What the task asks:
Please return the lines, both ends included, that run from the one containing "(Z.lor MUHWI_PACKET_HINT_E_NONE MUHWI_PACKET_ROUTE_TO_IO_NODE)" to the last line of the data below, exactly and alone.

Material provided:
(* ===== verification/Descriptor.v ===== *)
(** * Message-unit descriptors and packet headers

    A descriptor is the 64-byte [MUHWI_Descriptor_t]; its last 32 bytes
    are the packet header, kept as the list of its bytes because the
    driver views them through several overlapping structures. *)

From S2P Require Import Prelude Bytes.

(** ** Constants (include/hwi/include/bqc/MU_*.h, bgmudm/common.h) *)

Definition MUHWI_PT2PT_DATA_PACKET_TYPE := 0x55.
Definition MUHWI_COLLECTIVE_DATA_PACKET_TYPE := 0x5a.
Definition MUHWI_PACKET_TYPE_FIFO := 0x00.
Definition MUHWI_PACKET_TYPE_PUT := 0x40.
Definition MUHWI_PACKET_HINT_E_NONE := 0x00.
Definition MUHWI_PACKET_ROUTE_TO_IO_NODE := 0x20.
Definition MUHWI_PACKET_DO_NOT_ROUTE_TO_IO_NODE := 0x00.
Definition MUHWI_PACKET_RETURN_FROM_IO_NODE_USING_TORUS_PORT_6 := 0x08.
Definition MUHWI_PACKET_RETURN_FROM_IO_NODE_USING_TORUS_PORT_7 := 0x10.
Definition MUHWI_PACKET_RETURN_FROM_IO_NODE_USING_IO_PORT := 0x18.
Definition MUHWI_PACKET_USE_DETERMINISTIC_ROUTING := 0x00.
Definition MUHWI_PACKET_DO_NOT_DEPOSIT := 0x00.
Definition MUHWI_PACKET_VIRTUAL_CHANNEL_SYSTEM := 0x60.
Definition MUHWI_PACKET_VIRTUAL_CHANNEL_SYSTEM_COLLECTIVE := 0xc0.
Definition MUHWI_PACKET_INTERRUPT_ON_PACKET_ARRIVAL := 0x01.
Definition MUHWI_DESCRIPTOR_INTERRUPT_ON_PACKET_ARRIVAL := 1.
Definition MUHWI_DESCRIPTOR_PRE_FETCH_ONLY_NO := 0.
Definition MUHWI_DESCRIPTOR_TORUS_FIFO_MAP_SYSTEM := 0x4.
Definition MUHWI_DESCRIPTOR_TORUS_FIFO_MAP_CSYSTEM := 0x1.
Definition MUHWI_DESCRIPTOR_TORUS_FIFO_MAP_DM := 0x200.
Definition MUHWI_DESCRIPTOR_TORUS_FIFO_MAP_DP := 0x100.
Definition MUHWI_PACKET_DIRECT_PUT_IS_NOT_PACED := 0.
Definition MUHWI_ATOMIC_ADDRESS_INDICATOR := 0x1000000000.
Definition MUHWI_ATOMIC_OPCODE_STORE_ADD_COHERENCE_ON_ZERO := 3.
Definition MUHWI_ATOMIC_OPCODE_LOAD_INCREMENT := 2.
Definition MUHWI_COLLECTIVE_OP_CODE_UNSIGNED_ADD := 0x40.
Definition MUHWI_COLLECTIVE_OP_CODE_UNSIGNED_MAX := 0x60.
Definition MUHWI_COLLECTIVE_TYPE_ALLREDUCE := 0x10.
Definition MUHWI_COLLECTIVE_TYPE_REDUCE := 0x18.

Definition BGQ_MU_DESCRIPTOR_SIZE_IN_BYTES := 64.
Definition TORUS_MAX_PAYLOAD_SIZE := 512.
Definition NUM_IO_LINKS := 2%nat.
Definition BGQ_MU_NUM_DATA_COUNTERS_PER_SUBGROUP := 8.
Definition SYS_BATID := 528.
Definition MCONTEXT_INDEX := BGQ_MU_NUM_DATA_COUNTERS_PER_SUBGROUP - 1.
Definition RDMA_COUNTER_INDEX := MCONTEXT_INDEX - 1.
Definition SYS_BATID_BCAST_CTR := SYS_BATID + RDMA_COUNTER_INDEX.

(** Directions (bgmudm/common.h). *)
Definition IONODE2CN := 0.
Definition CN2IONODE := 1.
Definition CN2CN := 2.
Definition ION2ION := 3.
Definition NODE_LOOPBACK := 4.
Definition NODE2NODE := 5.

(** ** Members of the 18 software bytes *)

Definition sb_sequence_number := Field 0 2.
Definition sb_torus_source_node := Field 2 4.
Definition sb_torus_dest_node := Field 6 4.
Definition sb_payload_length := Field 10 2.
Definition sb_type := Field 12 2.
Definition sb_source_qpn := Field 14 2.
Definition sb_dest_qpn := Field 16 2.
(** [ionet_pkt_header] *)
Definition sb_options := Field 14 1.
Definition sb_port_info := Field 15 1.
Definition sb_reserved := Field 16 2.
(** [mudm_disconnect_hdr] *)
Definition sb_dest_context_index := Field 0 2.
Definition sb_lowbytes_timestamp := Field 10 2.

Definition SoftwareBytes_t : Type := list Z.

(** ** Members of the 32-byte packet header *)

Definition h_Data_Packet_Type := Field 0 1.
Definition h_Byte1 := Field 1 1.
Definition h_Byte2 := Field 2 1.
Definition h_Byte3 := Field 3 1.
Definition h_Destination := Field 4 4.
Definition h_Byte8 := Field 8 1.
Definition h_Skip := Field 11 1.
(** First half-word of the message unit header: [Rec_FIFO_Id] in bits
    6..14 (or [Rec_Payload_Base_Address_Id] in bits 6..15), [Unused1] or
    [Pacing] in bit 5, [Put_Offset_MSB] in bits 0..4. *)
Definition h_MU_Half := Field 12 2.
Definition h_Put_Offset_LSB := Field 14 4.
Definition h_Rec_Counter_Half := Field 18 2.
Definition h_Counter_Offset := Field 24 8.

Definition SW_OFF : nat := 14.
Definition SW_LEN : nat := 18.
Definition addressSoftwareBytes (hdr : list Z) : SoftwareBytes_t := slice SW_OFF SW_LEN hdr.
(** A member of the software bytes, as a member of the packet header. *)
Definition in_hdr (f : field) : field := Field (SW_OFF + f_off f) (f_len f).

Definition bf_update (f : field) (lo len v : Z) (hdr : list Z) : list Z :=
  wr f (bf_set lo len v (rd f hdr)) hdr.

Definition h_set_Size (v : Z) := bf_update h_Byte8 0 5 v.
Definition h_Size (hdr : list Z) : Z := bf_get 0 5 (rd h_Byte8 hdr).
Definition h_set_Interrupt (v : Z) := bf_update h_Byte2 0 1 v.
Definition h_Interrupt (hdr : list Z) : Z := bf_get 0 1 (rd h_Byte2 hdr).
Definition h_set_Class_Route (v : Z) := bf_update h_Byte2 4 4 v.
Definition h_set_Rec_FIFO_Id (v : Z) := bf_update h_MU_Half 6 9 v.
Definition h_Rec_FIFO_Id (hdr : list Z) : Z := bf_get 6 9 (rd h_MU_Half hdr).
Definition h_set_Unused1 (v : Z) := bf_update h_MU_Half 5 1 v.
Definition h_set_Rec_Payload_BAT (v : Z) := bf_update h_MU_Half 6 10 v.
Definition h_set_Pacing (v : Z) := bf_update h_MU_Half 5 1 v.
Definition h_set_Put_Offset_MSB (v : Z) := bf_update h_MU_Half 0 5 v.
Definition h_Put_Offset_MSB (hdr : list Z) : Z := bf_get 0 5 (rd h_MU_Half hdr).
Definition h_set_Rec_Counter_BAT (v : Z) := bf_update h_Rec_Counter_Half 0 10 v.

Record MUHWI_Descriptor := mkDesc {
  Half_Word0 : Z;
  Half_Word1 : Z;
  Pa_Payload : Z;
  Message_Length : Z;
  Torus_FIFO_Map : Z;
  PacketHeader : list Z
}.
#[export] Instance FieldsOf_desc : FieldsOf MUHWI_Descriptor := fun d =>
  mkDesc (Half_Word0 d) (Half_Word1 d) (Pa_Payload d) (Message_Length d)
         (Torus_FIFO_Map d) (PacketHeader d).

Definition MUSPI_DescriptorZeroOut (d : MUHWI_Descriptor) : MUHWI_Descriptor :=
  mkDesc 0 0 0 0 0 (replicate 32 0).
Definition zero_desc : MUHWI_Descriptor := mkDesc 0 0 0 0 0 (replicate 32 0).

Definition set_hdr (f : field) (v : Z) (d : MUHWI_Descriptor) : MUHWI_Descriptor :=
  d <| PacketHeader ::= wr f v |>.
Definition upd_hdr (u : list Z -> list Z) (d : MUHWI_Descriptor) : MUHWI_Descriptor :=
  d <| PacketHeader ::= u |>.

Definition MUSPI_SetDataPacketType (type : Z) (d : MUHWI_Descriptor) :=
  set_hdr h_Data_Packet_Type type d.
Definition MUSPI_SetMessageUnitPacketType (type : Z) (d : MUHWI_Descriptor) :=
  let byte8 := Z.land (rd h_Byte8 (PacketHeader d)) 0x3F in
  set_hdr h_Byte8 (Z.lor byte8 (Z.land type 0xC0)) d.

(** ** Descriptor constructors (bgmudm/mudm_descriptor.c) *)

Definition Update_memfifo_payload (payload_phys_addr payload_length : Z)
    (d : MUHWI_Descriptor) : MUHWI_Descriptor :=
  set_hdr (in_hdr sb_payload_length) payload_length
    (d <| Pa_Payload := payload_phys_addr |> <| Message_Length := u64 payload_length |>).

(** [Byte2] of the network header and the torus FIFO, per direction.
    Both constructors refuse an I/O port other than 6, 7 and 10 through
    [MUSPI_assert], which is [BUG_ON]. *)
Definition direction_byte2 (direction io_port : Z) : Z :=
  if direction =? CN2IONODE then
    Z.lor (Z.lor (Z.lor MUHWI_PACKET_HINT_E_NONE MUHWI_PACKET_ROUTE_TO_IO_NODE)
                 MUHWI_PACKET_USE_DETERMINISTIC_ROUTING) MUHWI_PACKET_DO_NOT_DEPOSIT
  else if direction =? IONODE2CN then
    Z.lor (Z.lor (Z.lor (Z.lor MUHWI_PACKET_HINT_E_NONE MUHWI_PACKET_DO_NOT_ROUTE_TO_IO_NODE)
                        io_port) MUHWI_PACKET_USE_DETERMINISTIC_ROUTING) MUHWI_PACKET_DO_NOT_DEPOSIT
  else MUHWI_PACKET_DO_NOT_DEPOSIT.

Response area:
    Z.lor (Z.lor (Z.lor MUHWI_PACKET_HINT_E_NONE MUHWI_PACKET_ROUTE_TO_IO_NODE)
                 MUHWI_PACKET_USE_DETERMINISTIC_ROUTING) MUHWI_PACKET_DO_NOT_DEPOSIT
  else if direction =? IONODE2CN then
    Z.lor (Z.lor (Z.lor (Z.lor MUHWI_PACKET_HINT_E_NONE MUHWI_PACKET_DO_NOT_ROUTE_TO_IO_NODE)
                        io_port) MUHWI_PACKET_USE_DETERMINISTIC_ROUTING) MUHWI_PACKET_DO_NOT_DEPOSIT
  else MUHWI_PACKET_DO_NOT_DEPOSIT.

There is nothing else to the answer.